-- DATASET ENTRIES --
===============

(** [class StaticObject]: the two private fields. The map stores the
    pointer it was given, [NULL] included. *)
Record StaticObject : Type := mkStaticObject {
  base_class_ : ptr;
  namespace_objects_ : gmap string ptr
}.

===============

Repeat, word for word, every line from the line that contains "Record StaticObject : Type" to the end of the entries; include both of those lines and no others.

-- RESULT --
Record StaticObject : Type := mkStaticObject {
  base_class_ : ptr;
  namespace_objects_ : gmap string ptr
}.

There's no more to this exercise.